Illinois Sets the Example

Not a good example, mind, but the example.
An Illinois state lawmaker, during a town hall over a proposed ban on semiautomatic weapons, responded to a gun owner's questions about the bill by threatening to change the bill to call for outright confiscation of previously legally-obtained firearms, according to a video posted by the Illinois State Rifle Association.

The discussion was about Senate Bill 107, which would ban future purchases of semiautomatic guns and require those who keep previously purchased semiautomatics to pay a fine and register the weapon.
A fine for what? Having obeyed existing law?

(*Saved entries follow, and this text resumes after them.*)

Definition subscribed : store := (demo_create "active" (Some "pm_1") (user_store [])).1.
Definition subscribed_row : DocRow := default (plain_row VNull) (table_rows subscribed "subscriptions" !! "ann").
Definition subscribed_fields : list (string * Value) := default [] (as_object (row_data subscribed_row)).
Lemma cancel_reactivate_roundtrip_witness :
  ∃ row1 row2, table_rows (demo_cancel subscribed).1 "subscriptions" !! "ann" = Some row1
    ∧ table_rows (demo_reactivate (demo_cancel subscribed).1).1 "subscriptions" !! "ann" = Some row2
    ∧ sub_status_of (row_data row1) = Some "cancel_pending"
    ∧ status_of_doc (row_to_doc "ann" row2) = status_of_doc (row_to_doc "ann" subscribed_row).
Proof.
  edestruct (cancel_reactivate_roundtrip "" map_to_list demo_period_end (λ _, None) "ann" eq_refl eq_refl
    demo_q_env demo_q_env ann_auth None None subscribed (demo_cancel subscribed).1
    (demo_reactivate (demo_cancel subscribed).1).1
    {| sc_success := true; sc_status := "cancel_pending" |} {| sc_success := true; sc_status := "active" |}
    subscribed_row subscribed_fields) as (row1 & row2 & H1 & H2 & _ & H3 & _ & _ & _ & H4 & _).
  1-8: evaluates.
  exists row1, row2. exact (conj H1 (conj H2 (conj H3 H4))).
Defined.
End premium_witnesses.
(** What a rejection adds for a captured payment, which is refunded in full. *)
Definition rejection_refund (e : shipping_env) (order_id : string) (order : Value) : list (string * Value) :=
  let payment_intent_id := str_field order "paymentIntentId" in
  if (str_field order "paymentStatus" =s? "captured") && negb (str_empty payment_intent_id) then
    if is_ok (stripe_refund stripe_refunds (ve_stripe_key e) payment_intent_id None "requested_by_customer"
                ("reject-shipping-" +:+ order_id) [("reason", "buyer_rejected_shipping")])
    then [("paymentStatus", VString "refunded")]
    else review_fields "Buyer rejected shipping but refund failed. Requires manual refund." true
  else [].
Definition rejected_doc (e : shipping_env) (order_id : string) (order : Value) : list (string * Value) :=
  answered_fields e "rejected"
  ++ [("cancellationReason", VString "Buyer rejected shipping cost"); ("orderStatus", VString "cancelled");
      ("stockRestored", VBool true)]
  ++ rejection_refund e order_id order.
(** [UPDATE orders SET data = data || $update::jsonb WHERE id = $order_id AND
    COALESCE(data->'shippingApproval'->>'status', '') = 'pending' RETURNING ..]:
    whether a row was updated. *)
Definition approval_pending (row : DocRow) : bool :=
  bool_decide ((get "shippingApproval" (row_data row) ≫= field_text "status") = Some "pending").
Definition reject_update (order_id : string) (fields : list (string * Value)) (now : Z) : handler bool := λ s,
  let s := (ensure_table "orders" s).1 in
  match table_rows s "orders" !! order_id with
  | Some row =>
      if approval_pending row
      then (<["orders" := <[order_id := merged_row (VObject fields) now row]> (table_rows s "orders")]> s, Ok true)
      else (s, Ok false)
  | None => (s, Ok false)
  end.
Definition reject_shipping (e : shipping_env) (order_id : string) (order : Value) : handler unit :=
  updated ← reject_update order_id (rejected_doc e order_id order) (ve_clock e 0);
  if negb (updated : bool) then pure (Err (Validation "No pending shipping approval"))
  else if bool_field order "stockRestored" then pure (Ok tt)
  else restore_stock_for_items e (items_array order).

Definition shipping_limit (e : shipping_env) (user_id action : string) : handler unit :=
  check_user_rate_limit pg_invalid_bigint (ve_test_mode e) user_id action 10 1 (ve_secs e) (ve_limit_id e) (ve_limit_now e).
Definition write_shipping (e : shipping_env) (order_id : string) (doc : Value) : handler unit :=
  _ ← db_map_err update_failed (update_document "orders" order_id doc (ve_clock e 0)); pure (Ok tt).
Definition approve_shipping_cost (e : shipping_env) (auth : AuthContext) (req : ApproveShippingRequest) :
    handler ApproveShippingResponse :=
  _ ← pure (validate_uid "orderId" (ap_order_id req));
  user_id ← pure (resolve_self_user_id auth (Some (ap_user_id req)) "userId");
  _ ← shipping_limit e user_id "approve_shipping_cost";
  order ← read_order (ap_order_id req);
  approval ← pure (approval_of e user_id order);
  _ ← (if ap_approved req then
         _ ← pure (approval_checks req order approval);
         write_shipping e (ap_order_id req)
           (approved_doc e order (amounts_with order (requesting_seller approval) (approved_cost approval)))
       else reject_shipping e (ap_order_id req) order);
  pure (Ok {| ap_success := true; ap_was_approved := ap_approved req |}).
(** A token that has been used is refused. *)
Lemma redirect_spent ty e t w s :
  one_word t = Some w → spent w (table_rows s (token_table ty)) → ∀ s' url, redirect ty e t s ≠ (s', Ok url).
Proof.
  intros Hw (id & row & Htok & Hu) s' url R. unfold redirect in R. run_inv R.
  destruct (found_token _ _ ty s id row Hw Htok) as (s1 & Hf & _). rewrite (bind_run _ _ _ _ _ Hf) in R.
  run_inv R. cbn in R1. injection R1 as <-. run_inv R. unfold validate_redirect_token_state, bool_field in R1.
  rewrite get_row_to_doc, Hu in R1 by concrete. done.
Qed.

(** The exchange of a token. *)
Lemma mark_runs ty e w s id row :
  token_row w (table_rows s (token_table ty)) id row → bare_id (token_table ty) id = id →
  ∃ s', mark_download_token_used e (token_table ty) (row_to_doc id row) s = (s', Ok tt)
    ∧ table_rows s' (token_table ty)
      = <[id := merged_row (used_doc (to_rfc3339 (ge_used_now e))) (ge_clock e) row]> (table_rows s (token_table ty)).
Proof.
  intros (Hrow & Ht & _) Hid. destruct (token_object _ _ Ht) as [m Hm]. unfold mark_download_token_used.
  rewrite row_to_doc_id by (rewrite Hm; by eexists). cbn [mbind option_bind as_str]. unfold ignored, update_document.
  rewrite with_table_valid by apply table_valid. cbv beta zeta. rewrite table_rows_ensured, !Hid, Hrow.
  eexists. split; [reflexivity|]. by rewrite table_rows_insert.
Qed.
Lemma redirect_runs ty e t w s id row :
  is_ok (validate_string_token "t" t) = true → one_word t = Some w →
  token_row w (table_rows s (token_table ty)) id row → bare_id (token_table ty) id = id →
  match (_ ← validate_redirect_token_state (ge_now e) (row_to_doc id row);
         ok_or (NotFound "Download URL not found") (redirect_target ty (row_to_doc id row))) with
  | Ok url => ∃ s', redirect ty e t s = (s', Ok url)
      ∧ table_rows s' (token_table ty)
        = <[id := merged_row (used_doc (to_rfc3339 (ge_used_now e))) (ge_clock e) row]> (table_rows s (token_table ty))
  | Err err => (redirect ty e t s).2 = Err err
  | Panic => (redirect ty e t s).2 = Panic
  end.
Proof.
  intros Hv Hw Htok Hid. destruct (found_token _ _ ty s id row Hw Htok) as (s1 & Hf & Hk). unfold redirect.
  destruct (validate_string_token "t" t) as [[]|err|]; [|done..]. rewrite (bind_run _ _ s s tt) by done.
  rewrite (bind_run _ _ _ _ _ Hf), (bind_run _ _ s1 s1 (row_to_doc id row)) by done.
  destruct (validate_redirect_token_state _ _) as [[]|err|]; [|done..]. rewrite (bind_run _ _ s1 s1 tt) by done. cbn [mbind outcome_bind].
  destruct (ok_or _ (redirect_target _ _)) as [url|err|]; [|done..]. rewrite (bind_run _ _ s1 s1 url) by done.
  destruct (mark_runs ty e w s1 id row) as (s' & Hs' & Hrows); [by rewrite Hk|done|]. rewrite (bind_run _ _ _ _ _ Hs').
  rewrite Hk in Hrows. by exists s'.
Qed.

(** A download token is good for one download.  Once a token, that of a
    single row, has been exchanged for the address of its file, no request with it
    succeeds again, whatever other calls come in between, as long as none of them
    draws the same token once more. *)
Theorem download_token_once ty e t w url calls s s1 id row :
  redirect ty e t s = (s1, Ok url) → one_word t = Some w →
  token_row w (table_rows s (token_table ty)) id row → bare_id (token_table ty) id = id →
  Forall (λ c, token_of c.1.1 ≠ w) calls →
  ∀ e2 s2 url2, redirect ty e2 t (run_digital calls s1) ≠ (s2, Ok url2).
Proof.
  intros R Hw Htok Hid Hcalls e2. apply (redirect_spent _ _ _ w); [done|].
  assert (spent w (table_rows s1 (token_table ty))) as Hs.
  { assert (is_ok (validate_string_token "t" t) = true) as Hv.
    { unfold redirect in R. run_inv R. by rewrite R0. }
    pose proof (redirect_runs ty e t w s id row Hv Hw Htok Hid) as Hr. destruct (_ ≫= _) as [url'|err|]; [|by rewrite R in Hr..].
    destruct Hr as (s' & Hs' & Hrows). rewrite R in Hs'. injection Hs' as <- _. rewrite Hrows.
    eexists id, _. split; [by apply (token_row_used _ _ id row), Htok|]. rewrite decide_True by done.
    destruct (token_object _ _ (proj1 (proj2 Htok))) as [m Hm]. by eapply get_used. }
  clear R Htok. unfold run_digital. revert s1 Hs. induction Hcalls as [|[[e' auth] call] calls Hne Hcalls IH]; intros s1 Hs; [done|].
  cbn [foldl]. apply IH. eapply spent_step; [|apply call_tokens|done]. apply not_eq_sym, Hne.
Qed.

(** ** From the download to the file *)

Context `{!HexLaws H}.
(** [trim] of a word, and [parse_from_rfc3339] of what [to_rfc3339] prints. *)
Context (trim_word : ∀ w, str_forall word_char w = true → trim w = w).
Context (parse_printed : ∀ x, (utc_min ≤ x ≤ utc_max)%Z → parse_rfc3339 (to_rfc3339 x) = Some x).

Lemma token_word e : str_forall word_char (token_of e) = true.
Proof.
  unfold token_of. rewrite str_forall_app. cbn. eapply str_forall_impl; [|apply hex_encode_text].
  intros c Hc. unfold word_char. by rewrite Hc.
Qed.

The legislator's snooty answer tells me that she thinks she's the reasonable one, and that the peons should be grateful that she's considering allowing them to keep their property under any terms at all.

3 comments:

E Hines said...

She's been listening to her BFF Eric Swalwell. Fortunately, though, she doesn't have access to nuclear weapons.

Eric Hines

J Melcher said...

This is another form of a very old American dispute. Suppose the property in question were human beings. African slaves, or even Scots/Irish indentured apprentices. There will be those who claim that the whole practice of owning people is wrong, illegitimate, unworthy of our moment in history. All "rights" the owner might assert over his "property" are to be immediately annulled -- as if they had never existed, and indeed it will be claimed that such "rights" never DID exist. The asserted right was a mistake or perversion or misunderstanding or deliberate mis-representation of the Bible, or the Common Law, or whatever. Why "buy back" slaves from evil doers? Take them, and the loss of wealth the evil experience is just retribution for their sins? Recognize this?

Suppose the property is liquor, or narcotics, or marijuana or child pornography. And of course the land and buildings used to house such contraband, the vehicles used to transport it, the computers and publications archiving it all ... Are we to respect the claims of "property" evil-doers have over matter that all moral people agree should never have existed in the first place? Is the government really expected to buy booze -- let's focus on booze, as the class of property most drastically moved from legal to contraband and back -- from those who stockpiled it under old, incorrect, and out-dated laws? In fact, did the ATF do so? Or did they just find it, take it and dump it?

Property rights are not usually well respected when other considerations become loudly advanced.

E Hines said...

There's another conflating aspect of property rights when the discussion gets around to human beings. This is the conflation of property in the man's body and the property the man has in his own labor.

Which also brings into the discussion the...morality...of minimum wage laws, among other things.